Are you rich if you earn £200,000 a year? Well, you can certainly breathe a lot easier. You might even send your child to a school where the curriculum includes Latin — but the costs could still be pretty damaging, thanks to the VAT on school fees and the occasional “contribution” you have to make to the school roof fund.
Perhaps you’ve moved to a leafy suburb, where your mortgage has more zeroes than the number of unread emails in your inbox. You might have a boot room, a dog called Bramley, and a wine fridge (albeit a small one). You might even start to believe you’re doing well; until you bump into a former employee who tells you they now own a 400-acre farm and a ski chalet in Gstaad.
What about £500,000? Surely, now you’re rich? Yes, in most of the country, you’d be regarded as landed gentry and asked to open village fêtes. But in London, you’re just another person Googling “Can I install a basement pool in a conservation area?” You might finally be able to buy a townhouse with off-street parking, hire a live-in housekeeper, and own an Aston for the weekend.
Yet the tax system punishes you. You’re paying over £200k annually to HMRC. The marginal tax rates still bite. Your perks have evaporated. The school fees keep climbing, the cleaner wants a pay rise, that last holiday drained the bank account because you insisted on turning left and the council charges you extra because your modest house at the coast with dodgy WiFi counts as a second home.
Despite earning a wedge, you still don’t have the trappings of what most people would really consider rich. You’re not installing mature olive trees in your newly landscaped garden. You don’t own a wine cellar with temperature-controlled zones or a dressing room with bespoke furniture, Lutron lighting and a Sonos system that’s co-ordinated throughout the house. Nor the designer kitchen stuffed with Gaggenau kit, or the driver, helipad or sixteen-car garage.
Because rich. Proper, actual rich these days is building your own spaceship. Hosting a wedding so opulent your guests are flown in on separate Gulfstreams to avoid awkward small talk. It’s not just owning a boat, but a crewed yacht, with a support vessel for the toys. And the island you keep them on. It’s buying a watch costing more than the GDP of Andorra. Or simply opening a bottle of Krug because it’s lunchtime.

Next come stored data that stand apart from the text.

(** Insert entries for one collected object. *)
Definition inserts (dest : Z) (items : list Z) : list iqpair :=
  map (fun item => {| cobj := dest; p := P_item item |}) items.

(** What the cache expects of the S-expression library: the deep
    comparison is an equivalence, it and the identifier look at the
    content of an item and not at its id attribute, and items that
    compare equal have the same identifier. *)
Record lawful `{Collaborators} : Prop := {
  deepcmp_refl : forall a, SEXP_deepcmp a a = true;
  deepcmp_sym : forall a b, SEXP_deepcmp a b = SEXP_deepcmp b a;
  deepcmp_trans : forall a b c,
    SEXP_deepcmp a b = true -> SEXP_deepcmp b c = true -> SEXP_deepcmp a c = true;
  deepcmp_body : forall a a' b b',
    body a = body a' -> body b = body b' -> SEXP_deepcmp a b = SEXP_deepcmp a' b';
  ID_body : forall a a', body a = body a' -> SEXP_ID_v a = SEXP_ID_v a';
  ID_deepcmp : forall a b, SEXP_deepcmp a b = true -> SEXP_ID_v a = SEXP_ID_v b
}.

(** The effect of a hit on the world. *)
Definition hit_effect `{Collaborators} (dest item canonical : Z) (w w' : world) : Prop :=
  heap w' = delete item (heap w)
  /\ frees item (trace w') = S (frees item (trace w))
  /\ tree w' = tree w
  /\ next_ID w' = next_ID w
  /\ cobjs w' = <[dest := default [] (cobjs w !! dest) ++ [canonical]]> (cobjs w)
  /\ iq w' = iq w
  /\ calls_succeed w'.

(** The effect of a miss on the world: the bucket of the fingerprint
    (empty when the fingerprint is new) is extended by the item, which
    is stamped with the minted ID and appended to the destination. *)
Definition miss_effect `{Collaborators} `{Platform} (dest item : Z)
    (it : sexp_item content) (w w' : world) : Prop :=
  heap w' = <[item := mk_item (body it)
                (stamp_spec getpid (fst (mint HAVE_ATOMIC_FUNCTIONS (next_ID w))))]>
            (heap w)
  /\ (forall x, frees x (trace w') = frees x (trace w))
  /\ tree w' = <[SEXP_ID_v it := default [] (tree w !! SEXP_ID_v it) ++ [item]]> (tree w)
  /\ next_ID w' = snd (mint HAVE_ATOMIC_FUNCTIONS (next_ID w))
  /\ cobjs w' = <[dest := default [] (cobjs w !! dest) ++ [item]]> (cobjs w)
  /\ iq w' = iq w
  /\ calls_succeed w'.

(** How many of the submitted items have the fingerprint [f]. *)
Fixpoint count_fp `{Collaborators} (f : Z) (l : list (Z * sexp_item content)) : nat :=
  match l with
  | [] => 0%nat
  | pit :: l' =>
      ((if (SEXP_ID_v (snd pit) =? f)%Z then 1 else 0) + count_fp f l')%nat
  end.

(** The state of the cache after the worker handled the submitted items
    [done] (address and submitted value), [reps] being the items it
    appended for them, in order. *)
Record dedup_inv `{Collaborators} (w : world)
    (done : list (Z * sexp_item content)) (reps : list Z) : Prop := {
  inv_len : length reps = length done;
  inv_range : 0 <= next_ID w < 2 ^ 32;
  (** the stored items are live and filed under their fingerprint *)
  inv_live : forall f b c, tree w !! f = Some b -> c ∈ b ->
    exists itc, heap w !! c = Some itc /\ SEXP_ID_v itc = f;
  (** the items of one bucket are pairwise unequal *)
  inv_distinct : forall f b i j ci cj iti itj,
    tree w !! f = Some b -> b !! i = Some ci -> b !! j = Some cj ->
    heap w !! ci = Some iti -> heap w !! cj = Some itj ->
    SEXP_deepcmp iti itj = true -> i = j;
  inv_count : forall f b, tree w !! f = Some b ->
    (length b <= count_fp f done)%nat;
  (** the item appended for a submitted item is stored and equal to it *)
  inv_reps : forall k pit r, done !! k = Some pit -> reps !! k = Some r ->
    exists b itr, tree w !! SEXP_ID_v (snd pit) = Some b /\ r ∈ b
                  /\ heap w !! r = Some itr /\ SEXP_deepcmp (snd pit) itr = true;
  (** the stored items are submitted items *)
  inv_origin : forall f b c, tree w !! f = Some b -> c ∈ b -> c ∈ map fst done
}.

(** The stamps of the stored items: [canon] lists them in the order in
    which they were stamped, [n0] being the number of IDs the process
    had minted before the run. *)
Record stamp_inv `{Collaborators} `{Platform} (n0 : nat) (w : world)
    (done : list (Z * sexp_item content)) (canon : list Z) : Prop := {
  canon_next : next_ID w = Z.of_nat (n0 + length canon);
  canon_len : (length canon <= length done)%nat;
  canon_in : forall f b c, tree w !! f = Some b -> c ∈ b -> c ∈ canon;
  canon_origin : forall c, c ∈ canon -> c ∈ map fst done;
  canon_stamp : forall j c, canon !! j = Some c ->
    exists itc, heap w !! c = Some itc
                /\ stamp itc = stamp_spec getpid
                                 (local_id_of_call HAVE_ATOMIC_FUNCTIONS (n0 + j))
}.

(** ** More of the ring queue *)

(** The indices point into the array and the count is at most one above
    the capacity. *)
Definition queue_in_bounds (q : iqueue) : Prop :=
  length (queue q) = Z.to_nat (queue_max q)
  /\ 0 <= queue_beg q < queue_max q
  /\ 0 <= queue_end q < queue_max q
  /\ 0 <= queue_cnt q <= queue_max q + 1.

(** [n] extractions in a row, as done by the worker while no producer
    runs; the result lists the slots it read, in order. *)
Fixpoint extract_all (n : nat) (q : iqueue) : list (option iqpair) * iqueue :=
  match n with
  | O => ([], q)
  | S n' =>
      let r := extract_all n' (snd (queue_extract q)) in
      (queue_slot q (fst (queue_extract q)) :: fst r, snd r)
  end.

(** The queue holds the entries [live], oldest first, from the head on,
    and is not full. *)
Definition ring (q : iqueue) (live : list iqpair) : Prop :=
  length (queue q) = Z.to_nat (queue_max q)
  /\ queue_max q < 2 ^ 16
  /\ 0 <= queue_beg q < queue_max q
  /\ queue_cnt q = Z.of_nat (length live)
  /\ Z.of_nat (length live) < queue_max q
  /\ queue_end q = (queue_beg q + queue_cnt q) mod queue_max q
  /\ forall (j : nat) (e : iqpair), live !! j = Some e ->
       queue q !! Z.to_nat ((queue_beg q + Z.of_nat j) mod queue_max q)
       = Some (Some e).

(** The item at [x] is as it was and has not been released since. *)
Definition item_kept `{Collaborators} (x : Z) (w w' : world) : Prop :=
  heap w' !! x = heap w !! x /\ frees x (trace w') = frees x (trace w).

(** ** Creating and destroying the cache *)

(** The calls that set up and tear down the cache; they are recorded
    apart from the trace of the running cache. *)
Inductive lifecycle :=
| L_rbt_i64_new
| L_mutex_init
| L_cond_init (cv : condvar)
| L_pthread_create
| L_rbt_i64_free
| L_mutex_destroy
| L_cond_destroy (cv : condvar)
| L_pthread_cancel
| L_pthread_join
| L_rbt_i64_free_cb
| L_oscap_free_cache.

(** Lines 431-434 of [probe_icache_free_node]: the items of the bucket
    are released from the last to the first. *)
Fixpoint free_items_down `{Collaborators} (items : list Z) (count : nat) : M unit :=
  match count with
  | O => ret tt
  | S c =>
      match items !! c with
      | None => undefined
      | Some x => SEXP_free x ;;; free_items_down items c
      end
  end.

Definition probe_icache_free_node `{Collaborators} (items : list Z) : M unit :=
  free_items_down items (length items) ;;;
  emit (Ev_oscap_free_items items).

(** Modelled from the spec: [iterate_and_free(visitor)] of the Dedup
    Index ([rbt_i64_free_cb] is not part of icache.c): the callback is
    applied to every node, then the tree is gone.  The nodes are visited
    in the order of [map_to_list]. *)
Fixpoint visit_nodes `{Collaborators} (cb : list Z -> M unit)
    (nodes : list (Z * list Z)) : M unit :=
  match nodes with
  | [] => ret tt
  | n :: rest => cb (snd n) ;;; visit_nodes cb rest
  end.

Definition rbt_free_cb `{Collaborators} (cb : list Z -> M unit) : M unit :=
  w <~ get ;;
  visit_nodes cb (map_to_list (tree w)) ;;;
  modify (set_tree ∅).

(** Lines 440-453.  The result lists the teardown calls in order. *)
Definition probe_icache_free `{Collaborators} : M (list lifecycle) :=
  rbt_free_cb probe_icache_free_node ;;;
  ret [L_pthread_cancel; L_pthread_join; L_mutex_destroy;
       L_cond_destroy CV_notempty; L_cond_destroy CV_notfull;
       L_rbt_i64_free_cb; L_oscap_free_cache].

(** How often [x] occurs in a list of addresses. *)
Fixpoint occurs (x : Z) (l : list Z) : nat :=
  match l with
  | [] => 0%nat
  | y :: l' => ((if (y =? x)%Z then 1 else 0) + occurs x l')%nat
  end.

(** All stored items of the tree, node by node. *)
Definition stored_items `{Collaborators} (w : world) : list Z :=
  concat (map snd (map_to_list (tree w))).

(** Lines 236-282: [probe_icache_new].  [answers] are the results of
    [rbt_i64_new] (the address of the tree), [pthread_mutex_init], the two
    [pthread_cond_init] and [pthread_create], as far as they are
    reached.  The result is the queue of the new cache with the flag
    that its tree is not null, or [None] for a null return, and the
    calls made. *)
Definition probe_icache_new `{Platform} (answers : list Z)
  : option (iqueue * bool) * list lifecycle :=
  let answer n := nth n answers 0 in
  let has_tree := negb (answer 0%nat =? NULL) in
  let fail (made : list lifecycle) :=
    (None,
     made ++ (if has_tree then [L_rbt_i64_free] else [])
          ++ [L_mutex_destroy; L_cond_destroy CV_notempty; L_oscap_free_cache]) in
  if negb (answer 1%nat =? 0) then fail [L_rbt_i64_new; L_mutex_init]
  else if negb (answer 2%nat =? 0) then
    fail [L_rbt_i64_new; L_mutex_init; L_cond_init CV_notempty]
  else if negb (answer 3%nat =? 0) then
    fail [L_rbt_i64_new; L_mutex_init; L_cond_init CV_notempty;
          L_cond_init CV_notfull]
  else if negb (answer 4%nat =? 0) then
    fail [L_rbt_i64_new; L_mutex_init; L_cond_init CV_notempty;
          L_cond_init CV_notfull; L_pthread_create]
  else
    (Some (new_queue PROBE_IQUEUE_CAPACITY, has_tree),
     [L_rbt_i64_new; L_mutex_init; L_cond_init CV_notempty;
      L_cond_init CV_notfull; L_pthread_create]).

Yet our tax system sees no difference between you, still battling rising council tax bills and Mr Space Cowboy Bezos. Earn £125,141? You’re in the same bracket as the bloke who bought a place in Monaco because they fancied a new postcode. Worse, if you’re part of this supposedly rich class, you’re fair game. Tax your pension! Scrap your allowances! Next, they’ll make you pay for the NHS with a contactless tap.
So, how rich is rich? If you’re asking, you probably aren’t. Rich, conveniently, is always someone else. Well almost always: I’ve been writing Rich People’s Problems for eight years, and while I’ve never once thought of myself as genuinely rich, in all that time only one person has ever admitted to me that they were — and I was on their yacht when they said it.
Earning £100,000 or even £500,000 doesn’t make you rich. If recent years are anything to go by, it makes you a target. A walking wallet with a pulse.
Rich is a relative concept, usually based on assets not income. But if the government keeps this up, one thing’s for certain: we’ll all be poor.